Créteil, le 24 janvier. C’est l’affaire Duhamel qui a décidé Philippe Bouriachi à se délivrer de ce secret enfoui. D’abord par l’écriture, puis par la parole. LP/Marine Legrand

Derrière son sourire et son énergie, il y a un enfant brisé, meurtri à jamais. Mais qui a appris à vivre avec cette souffrance enfouie. Philippe Bouriachi, élu d'opposition EELV dans la ville d'Orly (Val-de-Marne), a décidé de témoigner. Il a accepté de raconter à notre journal l'inceste dont il assure avoir été victime du CE2 jusqu'à la 6e de la part de son frère aîné.

Il avait caché ces années sombres au plus profond de lui, jusqu'à ce qu'elles ressurgissent avec l'émergence du hashtag #MeTooInceste lancé après la révélation des accusations de viol et agressions sexuelles du politologue Olivier Duhamel sur son beau-fils, frère jumeau de Camille Kouchner.

Qui êtes-vous, Philippe Bouriachi ?

J'ai 48 ans, je suis marié, père de trois enfants, autoentrepreneur et chroniqueur radio. J'habite dans la ville d'Orly où je suis élu EELV de la minorité, responsable de la section locale EELV. J'y fus candidat aux municipales en 2014 et 2020. Je suis membre des instances départementales, régionales et nationales d'Europe Ecologie Les Verts et candidat aux élections régionales de 2021 en Ile-de-France. J'ai deux frères : un aîné et un cadet, Taïeb.

Que s'est-il passé de vos 8 ans à vos 12 ans ?

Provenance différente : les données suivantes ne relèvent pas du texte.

(** X1: The name test of line 38 never changes the verdict of the subset
    rule: a prim of the stage is reported exactly when it is a subset,
    has a property named from "material:binding", and its [familyName]
    attribute does not hold [materialBind]. *)
Theorem subset_verdict_by_value (w : World) (p : Prim) (d : PrimData) :
  stage w !! p = Some d ->
  (records_failure UsdGeomSubsetChecker.CheckPrim p w = true <->
   typeName d = UsdGeom_Subset
   /\ has_property_prefixed "material:binding" d
   /\ attr_value "familyName" d <> Some materialBind).
Proof.
  intros Hd. rewrite (records_failure_subset w p d Hd), subset_cond_spec.
  split; intros (Hty & Hrel & Hval); (split; [exact Hty|]); (split; [exact Hrel|]).
  - destruct Hval as [Hno|Hne]; [|exact Hne].
    rewrite (attr_value_needs_name _ _ Hno). discriminate.
  - right. exact Hval.
Qed.

(** A subset whose only family-name-like property is "familyNameHint". *)
Lemma subset_verdict_by_value_witness :
  records_failure UsdGeomSubsetChecker.CheckPrim subset_prim
    (world_of (mkPrimData "subset" UsdGeom_Subset []
                 [mkProperty "material:binding:preview" None;
                  mkProperty "familyNameHint" (Some materialBind)])) = true.
Proof.
  apply (subset_verdict_by_value _ subset_prim
           (mkPrimData "subset" UsdGeom_Subset []
              [mkProperty "material:binding:preview" None;
               mkProperty "familyNameHint" (Some materialBind)])).
  - reflexivity.
  - split; [reflexivity|]. split; [|discriminate].
    exists (mkProperty "material:binding:preview" None).
    split; [apply list_elem_of_here | reflexivity].
Defined.

(** X2: A prim that is no subset costs the subset rule one question: the rule
    returns after [IsA], reads no property and records nothing. *)
Theorem subset_rule_skips_other_types (w : World) (p : Prim) (d : PrimData) :
  stage w !! p = Some d ->
  typeName d <> UsdGeom_Subset ->
  UsdGeomSubsetChecker.CheckPrim p w
  = (Returned tt, mkWorld (stage w) (failed w) (queries w ++ [Q_IsA p UsdGeom_Subset])).
Proof.
  intros Hd Hty.
  unfold UsdGeomSubsetChecker.CheckPrim, IsA, log_query, read_prim, bind, modify, ret.
  simpl. rewrite Hd. simpl. unfold has_type.
  rewrite bool_decide_eq_false_2 by exact Hty. reflexivity.
Qed.

Lemma subset_rule_skips_other_types_witness :
  UsdGeomSubsetChecker.CheckPrim subset_prim (world_of unbound_mesh)
  = (Returned tt,
     mkWorld (stage (world_of unbound_mesh)) [] [Q_IsA subset_prim UsdGeom_Subset]).
Proof.
  apply (subset_rule_skips_other_types (world_of unbound_mesh) subset_prim unbound_mesh).
  - reflexivity.
  - discriminate.
Defined.

Lemma records_failure_by_stage (w : World) (q : Prim) :
  records_failure UsdGeomSubsetChecker.CheckPrim q w
  = match stage w !! q with Some d => subset_cond d | None => false end
  /\ records_failure UsdMaterialBindingApi.CheckPrim q w
     = match stage w !! q with Some d => api_cond d | None => false end.
Proof.
  destruct (stage w !! q) as [d|] eqn:Hd.
  - split; [now apply records_failure_subset | now apply records_failure_api].
  - split.
    + destruct (records_failure UsdGeomSubsetChecker.CheckPrim q w) eqn:E; [|reflexivity].
      destruct (records_failure_valid w q (or_introl E)) as [d Hd']. congruence.
    + destruct (records_failure UsdMaterialBindingApi.CheckPrim q w) eqn:E; [|reflexivity].
      destruct (records_failure_valid w q (or_intror E)) as [d Hd']. congruence.
Qed.

Lemma set_attr_existsb (g : string -> bool) (n v : string) (props : list Property) :
  g n = false ->
  existsb (fun pr => g (propName pr)) (set_attr n v props)
  = existsb (fun pr => g (propName pr)) props.
Proof.
  intros Hg. induction props as [|pr props IH]; simpl.
  - now rewrite Hg.
  - destruct (bool_decide (propName pr = n)) eqn:E; simpl.
    + apply bool_decide_eq_true in E. now rewrite E, Hg.
    + now rewrite IH.
Qed.

Lemma api_cond_with_family_name (d : PrimData) :
  api_cond (with_family_name d) = api_cond d.
Proof.
  unfold api_cond, has_api, UsdMaterialBindingApi.any_material_binding. simpl.
  f_equal.
  exact (set_attr_existsb (fun name => startswith name "material:binding")
           "familyName" materialBind (properties d) eq_refl).
Qed.

Lemma subset_cond_apply_api (api : string) (d : PrimData) :
  subset_cond (UsdMaterialBindingApi.apply_api api d) = subset_cond d.
Proof. reflexivity. Qed.

(** X3: The two fixes do not touch each other's rule: writing the family
    name at a prim changes the verdict of the material-binding rule on
    no prim of the stage, and applying the MaterialBindingAPI at a prim
    changes the verdict of the subset rule on none. *)
Theorem fixes_do_not_interfere (w : World) (p q : Prim) :
  records_failure UsdMaterialBindingApi.CheckPrim q
    (snd (UsdGeomSubsetChecker.apply_family_name_fix p w))
  = records_failure UsdMaterialBindingApi.CheckPrim q w
  /\ records_failure UsdGeomSubsetChecker.CheckPrim q
       (snd (UsdMaterialBindingApi.apply_material_binding_api_fix p w))
     = records_failure UsdGeomSubsetChecker.CheckPrim q w.
Proof.
  split.
  - rewrite !(proj2 (records_failure_by_stage _ q)).
    unfold UsdGeomSubsetChecker.apply_family_name_fix, read_prim, write_prim,
      bind, modify.
    destruct (stage w !! p) as [d|] eqn:Hd; simpl; [|reflexivity].
    destruct (decide (p = q)) as [->|Hne].
    + rewrite lookup_insert_eq, Hd. apply api_cond_with_family_name.
    + now rewrite lookup_insert_ne.
  - rewrite !(proj1 (records_failure_by_stage _ q)).
    unfold UsdMaterialBindingApi.apply_material_binding_api_fix, read_prim,
      write_prim, bind, modify.
    destruct (stage w !! p) as [d|] eqn:Hd; simpl; [|reflexivity].
    destruct (decide (p = q)) as [->|Hne].
    + rewrite lookup_insert_eq, Hd. apply subset_cond_apply_api.
    + now rewrite lookup_insert_ne.
Qed.

End ValidatorMore.

(** ** More on the helloWorld script *)

Section HelloWorldMore.

Import HelloWorld HelloWorldMain.
Local Open Scope list_scope.

(** *** Finding the mesh *)

Lemma find_first {A : Type} (f : A -> bool) (l : list A) (x : A) :
  List.find f l = Some x ->
  exists pre post, l = pre ++ x :: post /\ f x = true /\ forallb (fun y => negb (f y)) pre = true.
Proof.
  induction l as [|y l IH]; simpl; [discriminate|].
  destruct (f y) eqn:Hy.
  - intros [= ->]. exists [], l. auto.
  - intros Hfind. destruct (IH Hfind) as (pre & post & -> & Hx & Hpre).
    exists (y :: pre), post. simpl. rewrite Hy. auto.
Qed.

(** X4: When [findGeomMesh] returns, the stage could be opened, the prim it
    answers is the first mesh of the traversal (a mesh, with no mesh
    before it), the global [g_stage] holds the opened stage and the
    checkpoint message is as before. *)
Theorem findGeomMesh_first_mesh (sdk : Sdk) (url : string) (s s' : State) (node : HPrim) :
  findGeomMesh sdk url s = (Returned node, s') ->
  exists st pre post,
    stage_open sdk url = Some st
    /\ stPrims st = pre ++ node :: post
    /\ IsA node UsdGeom_Mesh = true
    /\ forallb (fun p => negb (IsA p UsdGeom_Mesh)) pre = true
    /\ globals s' !! "g_stage" = Some (PyStage st)
    /\ checkpoint_message s' = checkpoint_message s.
Proof.
  rewrite findGeomMesh_run.
  destruct (stage_open_raises sdk url); [discriminate|].
  destruct (stage_open sdk url) as [st|]; [|discriminate].
  destruct (List.find _ (stPrims st)) as [n|] eqn:Hfind; [|discriminate].
  intros [= -> <-]. destruct (find_first _ _ _ Hfind) as (pre & post & Hl & Hn & Hpre).
  exists st, pre, post. simpl. rewrite lookup_insert_eq. split_and!; auto.
Qed.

Durant ma deuxième année de CE2, quand j'avais 8 ans, mon frère aîné qui avait 14 ans s'est mis à me violer chaque mercredi. Ce jour-là, je n'avais pas école et maman travaillait, donc j'étais à la maison avec lui. J'avais beau hurler, me débattre, il continuait et me donnait des coups. J'étais rachitique à l'époque. Face à un ado de 14 ans, je ne faisais pas le poids. Je souffrais, je saignais. Je criais, hurlais. Comment mes voisins n'ont-ils jamais rien entendu alors que je les entendais dès qu'ils toussaient ? Parfois, je parvenais à m'échapper en partant tôt le matin. Je traînais alors dans la ville, allais déjeuner chez un copain de classe de temps en temps. Pour moi, le mercredi c'était pas « ravioli » ; c'était viol.

« Ma mère lui a dit : Si tu le retouches, je te tue de mes propres mains »

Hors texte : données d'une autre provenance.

(** A request of either Netlify handler changes at most two entries of
    the store: the one named by the third segment of its routed path and
    the one under the freshly generated id. *)
Theorem handlers_store_isolation :
  (forall sessions ev inp k,
     path_segment2 (route_path ev) <> Some k -> k <> SimpleApiHandler.fresh_id inp ->
     assoc k (fst (SimpleApiHandler.handler sessions ev inp)) = assoc k sessions) /\
  (forall sessions ev inp k,
     path_segment2 (route_path ev) <> Some k -> k <> TestHandler.fresh_id inp ->
     assoc k (fst (TestHandler.handler sessions ev inp)) = assoc k sessions).
Proof.
  split; intros sessions ev inp k Hseg Hfresh;
    [unfold SimpleApiHandler.handler | unfold TestHandler.handler]; branches;
    cbn [fst]; try reflexivity; rewrite assoc_set_prop;
    match goal with |- (if String.eqb k ?x then _ else _) = _ =>
      destruct (String.eqb_spec k x) as [->|]; [congruence | reflexivity] end.
Qed.

Lemma append_assoc_str (a b c : string) : (a ++ b) ++ c = a ++ b ++ c.
Proof. induction a as [|x a IH]; simpl; [reflexivity | now rewrite IH]. Qed.

(** The chat URL [/.netlify/functions/simple-api/sessions/<id>/chat] with
    body [{message}], for a stored session whose id has no '/', runs one
    chat turn of that session ([netlify_chat] in simple-api.js, the
    assisted [chat] in test.js), stores its new state under the id and
    returns its response. *)
Theorem chat_url_round_trip :
  (forall sessions id s m inp,
     no_slash id = true -> assoc id sessions = Some s ->
     SimpleApiHandler.handler sessions
       (LEvent "POST" (function_prefix ++ "/sessions/" ++ id ++ "/chat")
          (Parsed (JObj [("message", m)]))) inp =
     let res := KeywordApi.netlify_chat s m (SimpleApiHandler.t_user inp)
                  (SimpleApiHandler.t_assistant inp) (SimpleApiHandler.completion_result inp) in
     (set_prop id (fst res) sessions, from_http (snd res))) /\
  (forall sessions id s m inp,
     no_slash id = true -> assoc id sessions = Some s ->
     TestHandler.handler sessions
       (LEvent "POST" (function_prefix ++ "/sessions/" ++ id ++ "/chat")
          (Parsed (JObj [("message", m)]))) inp =
     let res := AssistedApi.chat s m (TestHandler.t_user inp) (TestHandler.t_assistant inp)
                  (TestHandler.t_stage inp) (TestHandler.completion_result inp)
                  (TestHandler.analysis_result inp) in
     (set_prop id (fst res) sessions, from_http (snd res))).
Proof.
  assert (Hpath : forall id, no_slash id = true ->
    String.eqb ("/sessions/" ++ id ++ "/chat") "/sessions" = false /\
    includes ("/sessions/" ++ id ++ "/chat") "/chat" = true /\
    path_segment2 ("/sessions/" ++ id ++ "/chat") = Some id).
  { intros id Hid. split; [|split].
    - destruct (String.eqb_spec ("/sessions/" ++ id ++ "/chat") "/sessions") as [E|];
        [simpl in E; discriminate | reflexivity].
    - rewrite <- append_assoc_str. apply includes_suffix.
    - exact (segment2_sessions id "chat" Hid). }
  split; intros sessions id s m inp Hid Hl; destruct (Hpath id Hid) as [E1 [E2 E3]];
    [unfold SimpleApiHandler.handler | unfold TestHandler.handler]; cbv zeta;
    cbn [httpMethod body_json]; rewrite route_path_prefixed, E1, E2, E3; lit_reduce;
    rewrite Hl; reflexivity.
Qed.

(** ** The Express server *)

Lemma js_get_none (v : jsval) (k : string) :
  js_get v k = None <-> v = JNull \/ v = JUndef.
Proof.
  split.
  - destruct v; cbn; try (destruct (String.eqb k "length"), (index_of_key k));
      try discriminate; auto.
  - intros [-> | ->]; reflexivity.
Qed.

Lemma concat_each_none (f : jsval -> option string) (l : list jsval) :
  KeywordApi.concat_each f l = None <-> Exists (fun x => f x = None) l.
Proof.
  induction l as [|x l IH]; cbn.
  - split; [discriminate | intro H; inversion H].
  - rewrite Exists_cons, <- IH. destruct (f x); cbn.
    + destruct (KeywordApi.concat_each f l); cbn; intuition discriminate.
    + intuition.
Qed.

Lemma concat_each_snoc (f : jsval -> option string) (l : list jsval) (a : jsval) :
  KeywordApi.concat_each f (app l [a]) =
  opt_bind (KeywordApi.concat_each f l) (fun rows =>
  opt_bind (f a) (fun row => Some (rows ++ row))).
Proof.
  induction l as [|x l IH]; cbn.
  - destruct (f a); cbn; [rewrite append_empty_r|]; reflexivity.
  - rewrite IH. destruct (f x); cbn; [|reflexivity].
    destruct (KeywordApi.concat_each f l); cbn; [|reflexivity].
    destruct (f a); cbn; [|reflexivity]. rewrite append_assoc_str. reflexivity.
Qed.

Lemma js_get_some (v : jsval) (k : string) :
  v <> JNull -> v <> JUndef -> exists x, js_get v k = Some x.
Proof.
  intros Hn Hu. destruct v; try congruence; unfold js_get;
    repeat match goal with
           | |- context [if ?b then _ else _] => destruct b
           | |- context [match ?x with Some _ => _ | None => _ end] => destruct x
           end; eauto.
Qed.

Lemma null_or_object (v : jsval) : v = JNull \/ v = JUndef \/ (v <> JNull /\ v <> JUndef).
Proof. destruct v; auto; right; right; split; discriminate. Qed.

(** A falsy value always converts to a string. *)
Lemma falsy_converts (v : jsval) : truthy v = false -> js_to_string v <> None.
Proof. intro H. destruct v; cbn in *; congruence. Qed.

Lemma js_or_to_string (v : jsval) (d : string) :
  js_to_string (js_or v (JStr d)) = None <-> js_to_string v = None.
Proof.
  unfold js_or. destruct (truthy v) eqn:T; [reflexivity|].
  split; [discriminate|]. intro H. exfalso. exact (falsy_converts v T H).
Qed.

Lemma bullet_line_none (x : jsval) :
  KeywordApi.bullet_line x = None <-> js_to_string x = None.
Proof. unfold KeywordApi.bullet_line. destruct (js_to_string x); cbn; split; congruence. Qed.

Lemma concat_each_bullet_none (l : list jsval) :
  KeywordApi.concat_each KeywordApi.bullet_line l = None <->
  Exists (fun x => js_to_string x = None) l.
Proof.
  rewrite concat_each_none. split; apply Exists_impl; intro x; apply bullet_line_none.
Qed.

Lemma concat_each_ext (f g : jsval -> option string) (l : list jsval) :
  (forall x, f x = g x) -> KeywordApi.concat_each f l = KeywordApi.concat_each g l.
Proof. intro H. induction l as [|x l IH]; cbn; [reflexivity|]. rewrite H, IH. reflexivity. Qed.

(** An artifact row fails exactly when the artifact is [null] or
    [undefined] or one of the four printed fields cannot be converted. *)
Lemma artifact_row_none (a : jsval) :
  KeywordApi.artifact_row a = None <->
  Exists (fun k => opt_bind (js_get a k) js_to_string = None)
         ["filename"; "mimetype"; "owner"; "source"].
Proof.
  rewrite !Exists_cons, Exists_nil.
  destruct (null_or_object a) as [-> | [-> | [Hn Hu]]]; [cbn; intuition..|].
  destruct (js_get_some a "filename" Hn Hu) as [f Ef].
  destruct (js_get_some a "mimetype" Hn Hu) as [m Em].
  destruct (js_get_some a "owner" Hn Hu) as [o Eo].
  destruct (js_get_some a "sensitivity" Hn Hu) as [se Ese].
  destruct (js_get_some a "source" Hn Hu) as [so Eso].
  unfold KeywordApi.artifact_row. rewrite Ef, Em, Eo, Ese, Eso. cbn [opt_bind].
  destruct (js_to_string f), (js_to_string m), (js_to_string o), (js_to_string so);
    cbn; intuition congruence.
Qed.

J'ai tenté plein de fois d'en parler à ma mère. Mais j'avais peur car mon frère avait menacé de me tuer puis de tuer maman si j'en parlais. Ce cauchemar a duré jusqu'à la 6e, quand j'ai eu 12 ans. Un jour, ma mère m'a appris que j'étais le fruit d'un adultère, que c'était un secret de famille et que c'était très dur à vivre. Je lui ai répondu : « Moi aussi j'ai un secret de famille à te dire ». Et je lui ai raconté. Elle était en état de choc : « Pourquoi tu inventes ? Si c'était le cas, tu me l'aurais dit plus tôt ! » Or, ce n'était pas si simple. J'avais peur, j'avais honte. Maman m'a fait promettre de garder ça entre nous car les gens ne comprendraient pas, ils se moqueraient, on serait déshonoré et mon beau-père — que nous adorions — risquerait de partir.

Le lendemain, elle a convoqué mon grand frère. Au début, il a nié. Puis elle lui a assuré qu'un médecin m'avait examiné et constaté des lésions. Il a alors avoué. « C'est parce que tu ne m'as pas donné les sous pour aller voir des prostituées », a-t-il justifié. « Si tu le retouches, je te tue de mes propres mains », lui a-t-elle répondu. Plus jamais mon frère ne m'a retouché depuis ce jour-là.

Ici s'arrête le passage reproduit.